Exercise objective: Please copy each line of the records below that holds the word "wait".

--- Data for review Enclosed Below ---

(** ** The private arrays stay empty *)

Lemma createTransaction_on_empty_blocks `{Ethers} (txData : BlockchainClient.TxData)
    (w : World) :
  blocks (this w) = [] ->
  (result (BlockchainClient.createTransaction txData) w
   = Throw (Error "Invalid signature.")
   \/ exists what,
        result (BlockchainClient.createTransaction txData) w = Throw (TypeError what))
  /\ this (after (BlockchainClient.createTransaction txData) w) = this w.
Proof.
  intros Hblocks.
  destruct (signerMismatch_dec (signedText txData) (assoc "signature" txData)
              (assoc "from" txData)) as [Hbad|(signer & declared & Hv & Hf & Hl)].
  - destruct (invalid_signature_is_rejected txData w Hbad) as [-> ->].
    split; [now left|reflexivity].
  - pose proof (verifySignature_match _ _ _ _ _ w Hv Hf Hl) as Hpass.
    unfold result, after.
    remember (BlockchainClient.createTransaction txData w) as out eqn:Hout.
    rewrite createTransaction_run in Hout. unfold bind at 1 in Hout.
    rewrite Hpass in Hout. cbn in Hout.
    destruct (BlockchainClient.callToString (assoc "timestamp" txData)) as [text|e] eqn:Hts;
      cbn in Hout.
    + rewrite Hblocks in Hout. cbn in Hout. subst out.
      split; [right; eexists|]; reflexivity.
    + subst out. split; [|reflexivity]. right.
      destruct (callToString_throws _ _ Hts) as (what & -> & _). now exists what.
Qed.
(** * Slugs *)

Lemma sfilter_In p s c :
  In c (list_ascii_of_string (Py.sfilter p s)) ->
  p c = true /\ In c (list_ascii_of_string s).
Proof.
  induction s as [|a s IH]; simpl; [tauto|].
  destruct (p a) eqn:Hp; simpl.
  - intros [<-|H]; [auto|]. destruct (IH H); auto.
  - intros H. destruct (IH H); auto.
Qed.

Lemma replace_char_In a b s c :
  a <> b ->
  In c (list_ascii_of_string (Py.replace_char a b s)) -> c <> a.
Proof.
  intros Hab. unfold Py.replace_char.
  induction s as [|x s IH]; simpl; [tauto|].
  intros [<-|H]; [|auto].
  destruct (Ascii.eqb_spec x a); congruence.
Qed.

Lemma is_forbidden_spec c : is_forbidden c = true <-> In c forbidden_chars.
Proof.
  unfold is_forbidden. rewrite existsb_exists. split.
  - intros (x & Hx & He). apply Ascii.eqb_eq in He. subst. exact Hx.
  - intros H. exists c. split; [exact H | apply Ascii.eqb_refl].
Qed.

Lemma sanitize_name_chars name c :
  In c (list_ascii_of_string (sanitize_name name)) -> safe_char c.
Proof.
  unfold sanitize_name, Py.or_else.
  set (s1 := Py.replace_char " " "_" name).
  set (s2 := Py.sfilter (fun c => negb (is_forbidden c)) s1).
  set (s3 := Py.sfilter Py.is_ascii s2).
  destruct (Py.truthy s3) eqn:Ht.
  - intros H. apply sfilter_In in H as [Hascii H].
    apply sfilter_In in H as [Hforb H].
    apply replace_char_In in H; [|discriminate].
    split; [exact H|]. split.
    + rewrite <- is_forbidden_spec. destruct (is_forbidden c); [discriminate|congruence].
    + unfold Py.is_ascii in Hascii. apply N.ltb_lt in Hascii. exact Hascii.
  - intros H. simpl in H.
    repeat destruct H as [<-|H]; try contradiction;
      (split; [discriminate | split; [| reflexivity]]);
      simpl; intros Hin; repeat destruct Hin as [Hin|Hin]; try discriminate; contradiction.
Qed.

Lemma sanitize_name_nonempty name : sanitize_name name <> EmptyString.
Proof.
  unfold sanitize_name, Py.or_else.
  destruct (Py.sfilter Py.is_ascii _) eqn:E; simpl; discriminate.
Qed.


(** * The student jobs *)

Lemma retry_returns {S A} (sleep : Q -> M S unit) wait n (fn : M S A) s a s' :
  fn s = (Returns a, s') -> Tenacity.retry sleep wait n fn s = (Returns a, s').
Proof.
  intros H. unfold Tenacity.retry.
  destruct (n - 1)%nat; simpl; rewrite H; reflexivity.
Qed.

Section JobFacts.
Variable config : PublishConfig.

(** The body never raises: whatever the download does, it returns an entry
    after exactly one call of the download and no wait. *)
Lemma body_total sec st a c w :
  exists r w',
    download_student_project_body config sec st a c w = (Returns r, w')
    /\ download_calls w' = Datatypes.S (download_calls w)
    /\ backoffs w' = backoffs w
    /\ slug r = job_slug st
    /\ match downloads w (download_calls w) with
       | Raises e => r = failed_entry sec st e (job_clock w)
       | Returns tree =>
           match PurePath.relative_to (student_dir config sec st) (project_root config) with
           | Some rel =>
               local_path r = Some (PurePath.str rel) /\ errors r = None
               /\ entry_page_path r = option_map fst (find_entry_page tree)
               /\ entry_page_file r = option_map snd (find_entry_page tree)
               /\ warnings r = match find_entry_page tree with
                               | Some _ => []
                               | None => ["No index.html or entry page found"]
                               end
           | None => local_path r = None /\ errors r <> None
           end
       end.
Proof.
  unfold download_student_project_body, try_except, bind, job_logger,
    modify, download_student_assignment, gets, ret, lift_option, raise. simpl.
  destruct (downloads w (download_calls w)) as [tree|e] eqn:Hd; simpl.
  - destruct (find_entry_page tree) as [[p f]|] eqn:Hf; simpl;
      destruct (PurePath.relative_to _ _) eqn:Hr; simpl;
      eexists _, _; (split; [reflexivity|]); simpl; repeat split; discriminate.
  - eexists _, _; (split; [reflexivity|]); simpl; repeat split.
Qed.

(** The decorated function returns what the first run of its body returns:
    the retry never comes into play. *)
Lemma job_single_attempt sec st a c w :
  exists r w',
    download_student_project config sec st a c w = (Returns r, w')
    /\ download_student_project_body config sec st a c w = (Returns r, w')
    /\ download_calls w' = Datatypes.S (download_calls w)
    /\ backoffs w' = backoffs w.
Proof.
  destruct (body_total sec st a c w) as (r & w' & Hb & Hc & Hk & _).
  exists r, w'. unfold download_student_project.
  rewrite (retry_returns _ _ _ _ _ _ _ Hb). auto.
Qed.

--- End of Enclosed Data for review ---
--- Data for review Enclosed Below ---

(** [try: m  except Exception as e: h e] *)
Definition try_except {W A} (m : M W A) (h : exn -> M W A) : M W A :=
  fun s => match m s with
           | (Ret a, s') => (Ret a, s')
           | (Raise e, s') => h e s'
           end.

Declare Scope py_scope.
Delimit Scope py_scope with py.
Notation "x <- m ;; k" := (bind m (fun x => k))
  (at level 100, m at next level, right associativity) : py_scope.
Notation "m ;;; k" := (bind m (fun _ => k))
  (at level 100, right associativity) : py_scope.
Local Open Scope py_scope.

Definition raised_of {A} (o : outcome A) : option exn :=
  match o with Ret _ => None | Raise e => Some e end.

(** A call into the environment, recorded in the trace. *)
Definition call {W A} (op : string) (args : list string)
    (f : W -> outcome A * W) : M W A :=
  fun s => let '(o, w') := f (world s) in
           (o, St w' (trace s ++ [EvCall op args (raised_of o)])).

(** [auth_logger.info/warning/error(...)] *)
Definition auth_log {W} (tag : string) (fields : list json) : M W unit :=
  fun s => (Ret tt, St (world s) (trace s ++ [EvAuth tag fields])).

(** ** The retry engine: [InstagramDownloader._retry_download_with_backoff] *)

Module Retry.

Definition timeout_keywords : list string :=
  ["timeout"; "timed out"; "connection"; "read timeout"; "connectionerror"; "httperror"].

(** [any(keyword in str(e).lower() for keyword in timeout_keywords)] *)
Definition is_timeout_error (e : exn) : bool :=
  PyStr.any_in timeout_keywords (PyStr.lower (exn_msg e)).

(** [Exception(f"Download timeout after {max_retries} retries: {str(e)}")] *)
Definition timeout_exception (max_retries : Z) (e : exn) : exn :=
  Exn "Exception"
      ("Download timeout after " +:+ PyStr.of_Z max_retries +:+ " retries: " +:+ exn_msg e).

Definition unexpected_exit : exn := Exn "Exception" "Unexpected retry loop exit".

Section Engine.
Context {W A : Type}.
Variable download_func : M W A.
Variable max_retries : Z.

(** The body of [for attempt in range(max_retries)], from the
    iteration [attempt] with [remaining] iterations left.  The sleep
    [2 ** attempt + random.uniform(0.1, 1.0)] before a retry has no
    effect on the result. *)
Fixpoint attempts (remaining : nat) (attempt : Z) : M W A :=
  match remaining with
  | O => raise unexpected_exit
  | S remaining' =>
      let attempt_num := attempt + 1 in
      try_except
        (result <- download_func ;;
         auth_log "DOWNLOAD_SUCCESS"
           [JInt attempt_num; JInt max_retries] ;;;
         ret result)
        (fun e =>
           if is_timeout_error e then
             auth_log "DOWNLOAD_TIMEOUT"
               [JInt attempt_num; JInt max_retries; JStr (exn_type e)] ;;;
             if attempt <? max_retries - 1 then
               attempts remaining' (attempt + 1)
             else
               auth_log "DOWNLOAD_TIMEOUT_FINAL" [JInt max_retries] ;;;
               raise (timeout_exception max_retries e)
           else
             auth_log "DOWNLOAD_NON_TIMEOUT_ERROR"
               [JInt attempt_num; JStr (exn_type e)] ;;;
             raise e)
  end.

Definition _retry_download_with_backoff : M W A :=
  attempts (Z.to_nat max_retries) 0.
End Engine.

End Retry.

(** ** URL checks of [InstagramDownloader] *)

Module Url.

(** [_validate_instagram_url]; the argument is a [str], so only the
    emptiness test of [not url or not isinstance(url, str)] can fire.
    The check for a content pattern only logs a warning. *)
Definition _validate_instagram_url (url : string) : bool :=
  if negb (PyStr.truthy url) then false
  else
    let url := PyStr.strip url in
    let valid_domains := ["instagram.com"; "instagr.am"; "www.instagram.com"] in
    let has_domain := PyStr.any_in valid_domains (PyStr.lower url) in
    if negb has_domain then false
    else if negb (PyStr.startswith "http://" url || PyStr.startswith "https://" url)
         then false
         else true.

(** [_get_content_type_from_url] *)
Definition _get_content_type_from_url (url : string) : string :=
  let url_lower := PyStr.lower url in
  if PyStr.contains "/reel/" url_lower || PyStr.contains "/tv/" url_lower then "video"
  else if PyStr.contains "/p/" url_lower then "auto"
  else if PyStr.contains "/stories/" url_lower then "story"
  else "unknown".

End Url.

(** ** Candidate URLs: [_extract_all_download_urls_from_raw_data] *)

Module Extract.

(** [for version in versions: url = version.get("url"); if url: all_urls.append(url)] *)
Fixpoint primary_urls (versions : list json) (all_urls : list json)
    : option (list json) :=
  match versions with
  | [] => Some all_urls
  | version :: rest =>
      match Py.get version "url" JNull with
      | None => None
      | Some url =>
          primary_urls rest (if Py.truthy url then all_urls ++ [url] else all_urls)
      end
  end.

--- End of Enclosed Data for review ---

Task response:
Lemma retry_returns {S A} (sleep : Q -> M S unit) wait n (fn : M S A) s a s' :
  fn s = (Returns a, s') -> Tenacity.retry sleep wait n fn s = (Returns a, s').
    after exactly one call of the download and no wait. *)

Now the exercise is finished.